- WHAT YOU SHOULD DO
The answer should hold nothing but the lines from the one with "between 65 90" through the end of the listing below, each exactly as written.
MATERIAL FOR THIS TASK Block Start
(** * aftertone: the inventory function and its bearer-token verifier

    A shallow embedding of the inventory function of [netlify/functions]
    (the version guarded by [verifyAuth]); the upload function carries the
    same [verifyAuth], word for word.  Line numbers are those of the
    inventory function.

    Conventions of the embedding.
    - A JavaScript string is a [string]: one [ascii] per UTF-16 code unit,
      for the code units below 256 (Latin-1).  [toLowerCase] and [trim] are
      the ECMAScript functions restricted to that range.
    - A JavaScript value is a [value]; numbers are the integer-valued ones
      that print in plain decimal (those of magnitude below [10^21]).
      Objects are association lists in property order (the special
      ordering of integer-like property names is represented where the
      upload function assigns a property, not in the spreads of the
      inventory function).
    - [async]/[await] is sequential; a rejected promise is a [Throw].
    - The blob store is a finite map from keys to texts, with the calls made
      on it recorded, and with optional faults for its two operations.
    - [JSON.parse], [JSON.stringify] and jose's [jwtVerify] are outside the
      repository: they are the fields of a [Runtime]. *)

From Stdlib Require Import String Ascii List ZArith Lia Bool DecimalString.
From stdpp Require Import gmap strings.
Import ListNotations.

Local Open Scope string_scope.
Local Open Scope Z_scope.

(** ** Strings: the built-ins used by the handlers *)

Module JsString.

Definition code (c : ascii) : N := N_of_ascii c.

Definition between (lo hi : N) (c : ascii) : bool :=
  ((lo <=? code c) && (code c <=? hi))%N.

(** [[a-z0-9]] *)
Definition is_alnum (c : ascii) : bool :=
  between 97 122 c || between 48 57 c.

Definition is_hyphen (c : ascii) : bool := (code c =? 45)%N.

Definition is_space (c : ascii) : bool := (code c =? 32)%N.

(** WhiteSpace and LineTerminator code units below 256:
    TAB, LF, VT, FF, CR, SP, NBSP. *)
Definition is_white (c : ascii) : bool :=
  between 9 13 c || (code c =? 32)%N || (code c =? 160)%N.

(** A-Z, and the Latin-1 capitals U+00C0..U+00DE but U+00D7. *)
Definition is_upper (c : ascii) : bool :=
  between 65 90 c || (between 192 222 c && negb (code c =? 215)%N).

Definition lower_char (c : ascii) : ascii :=
  if is_upper c then ascii_of_N (code c + 32) else c.

Fixpoint toLowerCase (s : string) : string :=
  match s with
  | EmptyString => EmptyString
  | String c t => String (lower_char c) (toLowerCase t)
  end.

(** Drop the longest prefix of characters satisfying [p]. *)
Fixpoint drop_start (p : ascii -> bool) (s : string) : string :=
  match s with
  | EmptyString => EmptyString
  | String c t => if p c then drop_start p t else s
  end.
MATERIAL FOR THIS TASK Block End
- YOUR SOLUTION
  between 65 90 c || (between 192 222 c && negb (code c =? 215)%N).

Definition lower_char (c : ascii) : ascii :=
  if is_upper c then ascii_of_N (code c + 32) else c.

Fixpoint toLowerCase (s : string) : string :=
  match s with
  | EmptyString => EmptyString
  | String c t => String (lower_char c) (toLowerCase t)
  end.

(** Drop the longest prefix of characters satisfying [p]. *)
Fixpoint drop_start (p : ascii -> bool) (s : string) : string :=
  match s with
  | EmptyString => EmptyString
  | String c t => if p c then drop_start p t else s
  end.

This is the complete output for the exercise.